══ Entries provided ══
(** The stub [s] serves vector [v]: entered with the registers [r] and what the
    processor pushed, it calls the handler of the vector with a [registers_t] that
    has the registers, the number [v] and the error code (0 if there is none); when
    the handler leaves a [registers_t] there, or in the stack it returns where it
    switches tasks, the registers of that frame are loaded and [iretq] takes its
    last five fields. *)
Definition serves (v : Z) (s : stub) : Prop :=
  forall effect r err rip cs rflags rsp ss rest,
    let cpu := [rip; cs; rflags; rsp; ss] in
    let pushed := (if has_error_code v then [err] else []) ++ cpu ++ rest in
    let seen := frame r v (if has_error_code v then err else 0) cpu ++ rest in
    exists h, handler_of v = Some h /\
    forall r' n' e' rip' cs' rflags' rsp' ss' rest' left,
      left = (if switches h then o_rax (effect h seen) else o_stack (effect h seen)) ->
      left = frame r' n' e' [rip'; cs'; rflags'; rsp'; ss'] ++ rest' ->
      exists m, exec_all effect (stub_code s) (mk_machine r pushed [] None None None) = Some m /\
        called m = Some (h, if takes_frame h then Some seen else None) /\
        (forall x, regs m x = r' x) /\ resumed m = Some [rip'; cs'; rflags'; rsp'; ss'].

(** ** The table *)

(** The calls of [idt_set_gate], in order. *)
Definition gates : list (Z * stub * Z) :=
  [(0, isr0_stub, 0x8E); (1, isr1_stub, 0x8E); (2, isr2_stub, 0x8E); (3, isr3_stub, 0x8E); (4, isr4_stub, 0x8E);
   (5, isr5_stub, 0x8E); (6, isr6_stub, 0x8E); (7, isr7_stub, 0x8E); (8, isr8_stub, 0x8E); (10, isr10_stub, 0x8E);
   (11, isr11_stub, 0x8E); (12, isr12_stub, 0x8E); (13, isr13_stub, 0x8E); (14, isr14_stub, 0x8E);
   (32, timer_isr_stub, 0x8E); (33, keyboard_isr_stub, 0x8E); (44, mouse_isr_stub, 0x8E);
   (240, lapic_timer_isr_stub, 0x8E); (253, reschedule_isr_stub, 0x8E); (128, isr128_stub, 0xEE)].

Definition init_idt (address : stub -> Z) : Z * gmap Z idt_entry :=
  (16 * 256 - 1, foldl (fun idt g => idt_set_gate idt g.1.1 (address g.1.2) 0x08 g.2) ∅ gates).

(** ** What the processor reads *)

Definition gate (idt : gmap Z idt_entry) (v : Z) : idt_entry := default idt_zero (idt !! v).
Definition present (g : idt_entry) : bool := Z.testbit g.(flags) 7.
Definition gate_dpl (g : idt_entry) : Z := g.(flags) / 32 mod 4.
Definition target (g : idt_entry) : Z := g.(base_lo) + 65536 * g.(base_mid) + 4294967296 * g.(base_hi).

(** The fields fit the structure. *)
Definition typed (g : idt_entry) : Prop :=
  0 <= g.(base_lo) < 2 ^ 16 /\ 0 <= g.(sel) < 2 ^ 16 /\ 0 <= g.(ist) < 2 ^ 8 /\ 0 <= g.(flags) < 2 ^ 8 /\
  0 <= g.(base_mid) < 2 ^ 16 /\ 0 <= g.(base_hi) < 2 ^ 32 /\ g.(reserved) = 0.

Lemma set_gate_target idt num base s f : 0 <= base < 2 ^ 64 -> target (gate (idt_set_gate idt num base s f) num) = base.
Proof.
  intros Hb. unfold gate, idt_set_gate. rewrite lookup_insert_eq. unfold target. cbn.
  change 0xFFFF with (2 ^ 16 - 1). change 0xFFFFFFFF with (2 ^ 32 - 1).
  rewrite !Bytes.land_ones_mod, !Z.shiftr_div_pow2 by lia. unfold wrap. divlia.
Qed.

(** The gate that the list [gs] gives a vector, the last call counting. *)
Lemma gates_fold address gs idt v :
  NoDup ((fun g => g.1.1) <$> gs) ->
  gate (foldl (fun idt g => idt_set_gate idt g.1.1 (address g.1.2) 0x08 g.2) idt gs) v =
  match List.find (fun g : Z * stub * Z => g.1.1 =? v) gs with
  | Some g => gate (idt_set_gate ∅ v (address g.1.2) 0x08 g.2) v
  | None => gate idt v
  end.
Proof.
  revert idt. induction gs as [|[[n st] f] gs IH]; intros idt Hn; [done|]. cbn [foldl List.find fst snd fmap list_fmap] in *.
  apply NoDup_cons in Hn as [Hni Hn]. rewrite IH by done. destruct (Z.eqb_spec n v) as [->|Hne].
  - destruct (List.find _ gs) as [[[n' st'] f']|] eqn:Ef.
    + exfalso. apply find_some in Ef as [Hin E]. apply Z.eqb_eq in E. cbn in E. subst. apply Hni.
      apply list_elem_of_fmap. exists (v, st', f'). split; [done|]. by apply list_elem_of_In.
    + unfold gate, idt_set_gate. by rewrite !lookup_insert_eq.
  - destruct (List.find _ gs); [done|]. unfold gate, idt_set_gate. by rewrite lookup_insert_ne.
Qed.

Lemma exec_all_app effect c1 c2 m :
  exec_all effect (c1 ++ c2) m = (m' ← exec_all effect c1 m; exec_all effect c2 m').
Proof. revert m. induction c1 as [|i c1 IH]; intros m; [done|]. cbn [app exec_all]. destruct (exec effect i m); [apply IH|done]. Qed.

Lemma POPA64_loads effect r st rs fa cd rd r' n e cpu :
  st = frame r' n e cpu ->
  exists r'', exec_all effect POPA64 (mk_machine r st rs fa cd rd) = Some (mk_machine r'' (n :: e :: cpu) rs fa cd rd) /\
    forall x, r'' x = r' x.
Proof.
  intros ->. exists (foldl (fun f x => upd f x (r' x)) r
    [R15; R14; R13; R12; R11; R10; R9; R8; RDI; RSI; RBP; RDX; RCX; RBX; RAX]).
  split; [reflexivity|]. intros []; reflexivity.
Qed.

(** A stub that pushes [v] and an error code, saves the registers, calls [h], loads
    the registers and returns. *)
Lemma stub_runs effect pre mid v e h arg r pushed cpu rest m1 r' n' e' rip' cs' rflags' rsp' ss' rest' :
  exec_all effect pre (mk_machine r pushed [] None None None) = Some (mk_machine r (v :: e :: cpu ++ rest) [] None None None) ->
  exec_all effect mid (mk_machine r (frame r v e cpu ++ rest) [] None None None) = Some m1 ->
  called m1 = Some (h, arg) -> stack m1 = frame r' n' e' [rip'; cs'; rflags'; rsp'; ss'] ++ rest' ->
  exists m, exec_all effect (pre ++ PUSHA64 ++ mid ++ POPA64 ++ [add_rsp 16; iretq])
      (mk_machine r pushed [] None None None) = Some m /\
    called m = Some (h, arg) /\ (forall x, regs m x = r' x) /\ resumed m = Some [rip'; cs'; rflags'; rsp'; ss'].
Proof.
  intros Hpre Hmid Hc Hs. rewrite exec_all_app, Hpre. cbn [mbind option_bind]. rewrite exec_all_app.
  change (exec_all effect PUSHA64 _) with (Some (mk_machine r (frame r v e cpu ++ rest) [] None None None)).
  cbn [mbind option_bind]. rewrite exec_all_app, Hmid. cbn [mbind option_bind]. rewrite exec_all_app.
  destruct m1 as [r1 st1 rs1 fa1 cd1 rd1]. cbn [called stack] in Hc, Hs. subst.
  destruct (POPA64_loads effect r1 (frame r' n' e' [rip'; cs'; rflags'; rsp'; ss'] ++ rest') rs1 fa1 (Some (h, arg)) rd1 r' n' e'
    ([rip'; cs'; rflags'; rsp'; ss'] ++ rest') eq_refl) as (r2 & -> & Hr2).
  cbn [mbind option_bind]. eexists. split; [reflexivity|]. split; [reflexivity|]. split; [exact Hr2|reflexivity].
Qed.

(** Every gate leads to a stub that serves its vector. *)
Lemma gates_serve v s f : (v, s, f) ∈ gates -> serves v s.
Proof.
  intros Hin. unfold gates in Hin.
  repeat (apply elem_of_cons in Hin as [[= -> -> ->]|Hin];
    [intros effect r err rip cs rflags rsp ss rest; cbv zeta; eexists; split; [reflexivity|];
     intros r' n' e' rip' cs' rflags' rsp' ss' rest' left -> El;
     eapply stub_runs; [reflexivity|reflexivity|reflexivity|exact El]|]).
  by apply not_elem_of_nil in Hin.
Qed.

(** The vectors the kernel needs: the exceptions of the list in idt.c, the
    interrupts of the PIC and the local APIC, the reschedule request, the system
    call. *)
Definition needed (v : Z) : bool :=
  ((0 <=? v) && (v <=? 14) && negb (v =? 9)) || (v =? 32) || (v =? 33) || (v =? 44) || (v =? 0xF0) || (v =? 0xFD) || (v =? 0x80).

(** The flags of the gates, and the fields of one. *)
Lemma gate_flags v s f : (v, s, f) ∈ gates -> (f = 0x8E /\ v <> 128) \/ (f = 0xEE /\ v = 128).
Proof.
  intros Hin. unfold gates in Hin.
  repeat (apply elem_of_cons in Hin as [[= -> -> ->]|Hin]; [first [left; split; [reflexivity|lia]|right; split; reflexivity]|]).
  by apply not_elem_of_nil in Hin.
Qed.
Lemma set_gate_typed base s f : 0 <= s < 2 ^ 16 -> 0 <= f < 2 ^ 8 ->
  typed (mk_idt (u16 (Z.land base 0xFFFF)) s 0 f (u16 (Z.land (Z.shiftr base 16) 0xFFFF))
    (u32 (Z.land (Z.shiftr base 32) 0xFFFFFFFF)) 0).
Proof. intros. unfold typed. cbn. split_and!; try apply wrap_bound; lia. Qed.
Lemma needed_gates v : needed v = existsb (fun g : Z * stub * Z => g.1.1 =? v) gates.
Proof.
  apply eq_true_iff_eq. unfold needed. cbn [existsb gates fst].
  rewrite !orb_true_iff, !andb_true_iff, negb_true_iff, !Z.eqb_eq, !Z.leb_le, Z.eqb_neq. lia.
Qed.

(** C38. The interrupt table that [init_idt] builds is well typed; the vectors
    present are the exceptions 0 to 14 but 9, IRQ 0, 1 and 12, the local APIC's
    timer and reschedule vectors and the system call; each of them is an interrupt
    gate (which clears the interrupt flag) through the kernel code selector to a
    stub whose code serves the vector: it builds a [registers_t] with the vector's
    number and the error code, calls the vector's handler with it and restores the
    frame the handler leaves; ring 3 may call vector 128 only. *)
Theorem idt_wellformed address v :
  (forall s, 0 <= address s < 2 ^ 64) ->
  let g := gate (init_idt address).2 v in
  typed g /\
  (present g = needed v) /\
  (present g = true -> sel g = 0x08 /\ flags g mod 16 = 0xE /\ exists s, target g = address s /\ serves v s) /\
  (present g = true /\ gate_dpl g = 3 <-> v = 128).
Proof.
  intros Ha g. unfold g, init_idt. cbn [snd].
  assert (NoDup ((fun g : Z * stub * Z => g.1.1) <$> gates)) as Hnd by (apply (bool_decide_unpack _); vm_compute; exact I).
  rewrite gates_fold, needed_gates by done.
  destruct (List.find _ gates) as [[[n st] f]|] eqn:Ef.
  - assert (existsb (fun g : Z * stub * Z => g.1.1 =? v) gates = true) as -> by (apply existsb_exists; eexists; exact (find_some _ _ Ef)).
    apply find_some in Ef as [Hin%list_elem_of_In E]. apply Z.eqb_eq in E. cbn in E. subst n. cbn [fst snd].
    pose proof (gates_serve _ _ _ Hin) as Hsv. apply gate_flags in Hin as Hf.
    pose proof (set_gate_target ∅ v (address st) 0x08 f (Ha st)) as Et.
    unfold gate, idt_set_gate in Et |- *. rewrite lookup_insert_eq in Et |- *. cbn [default] in Et |- *. split_and!.
    + apply set_gate_typed; [lia|]. destruct Hf; lia.
    + unfold present. cbn [flags]. by destruct Hf as [[-> _]|[-> _]].
    + intros _. cbn [sel flags]. split; [done|]. split; [by destruct Hf as [[-> _]|[-> _]]|]. by exists st.
    + unfold present, gate_dpl. cbn [flags]. destruct Hf as [[-> ?]|[-> ?]]; split; try done. intros [_ Hd]. discriminate Hd.
  - assert (existsb (fun g : Z * stub * Z => g.1.1 =? v) gates = false) as ->.
    { apply not_true_iff_false. intros (g' & Hin & E)%existsb_exists. by rewrite (find_none _ _ Ef _ Hin) in E. }
    change (gate ∅ v) with idt_zero. split_and!; [unfold typed; cbn; lia|done|done|]. split; [by intros [? _]|].
    intros ->. discriminate Ef.
Qed.

(** The page fault: vector 14. *)
Lemma idt_wellformed_witness :
  let g := gate (init_idt (fun _ => 0xFFFFFFFF80001234)).2 14 in
  target g = 0xFFFFFFFF80001234 /\ exists s, serves 14 s.
Proof.
  destruct (idt_wellformed (fun _ => 0xFFFFFFFF80001234) 14 ltac:(intros; lia)) as (_ & Hp & Hs & _).
  destruct (Hs Hp) as (_ & _ & s & Ht & Hv). split; [exact Ht|]. exists s. exact Hv.
Defined.
End Idt.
═══
Instructions to follow: Restate word for word the lines of the data above, starting at the line containing "Definition present (g" and ending at the line containing "0 <= g.(base_mid)", both included, and nothing more.

Response below:
Definition present (g : idt_entry) : bool := Z.testbit g.(flags) 7.
Definition gate_dpl (g : idt_entry) : Z := g.(flags) / 32 mod 4.
Definition target (g : idt_entry) : Z := g.(base_lo) + 65536 * g.(base_mid) + 4294967296 * g.(base_hi).

(** The fields fit the structure. *)
Definition typed (g : idt_entry) : Prop :=
  0 <= g.(base_lo) < 2 ^ 16 /\ 0 <= g.(sel) < 2 ^ 16 /\ 0 <= g.(ist) < 2 ^ 8 /\ 0 <= g.(flags) < 2 ^ 8 /\
  0 <= g.(base_mid) < 2 ^ 16 /\ 0 <= g.(base_hi) < 2 ^ 32 /\ g.(reserved) = 0.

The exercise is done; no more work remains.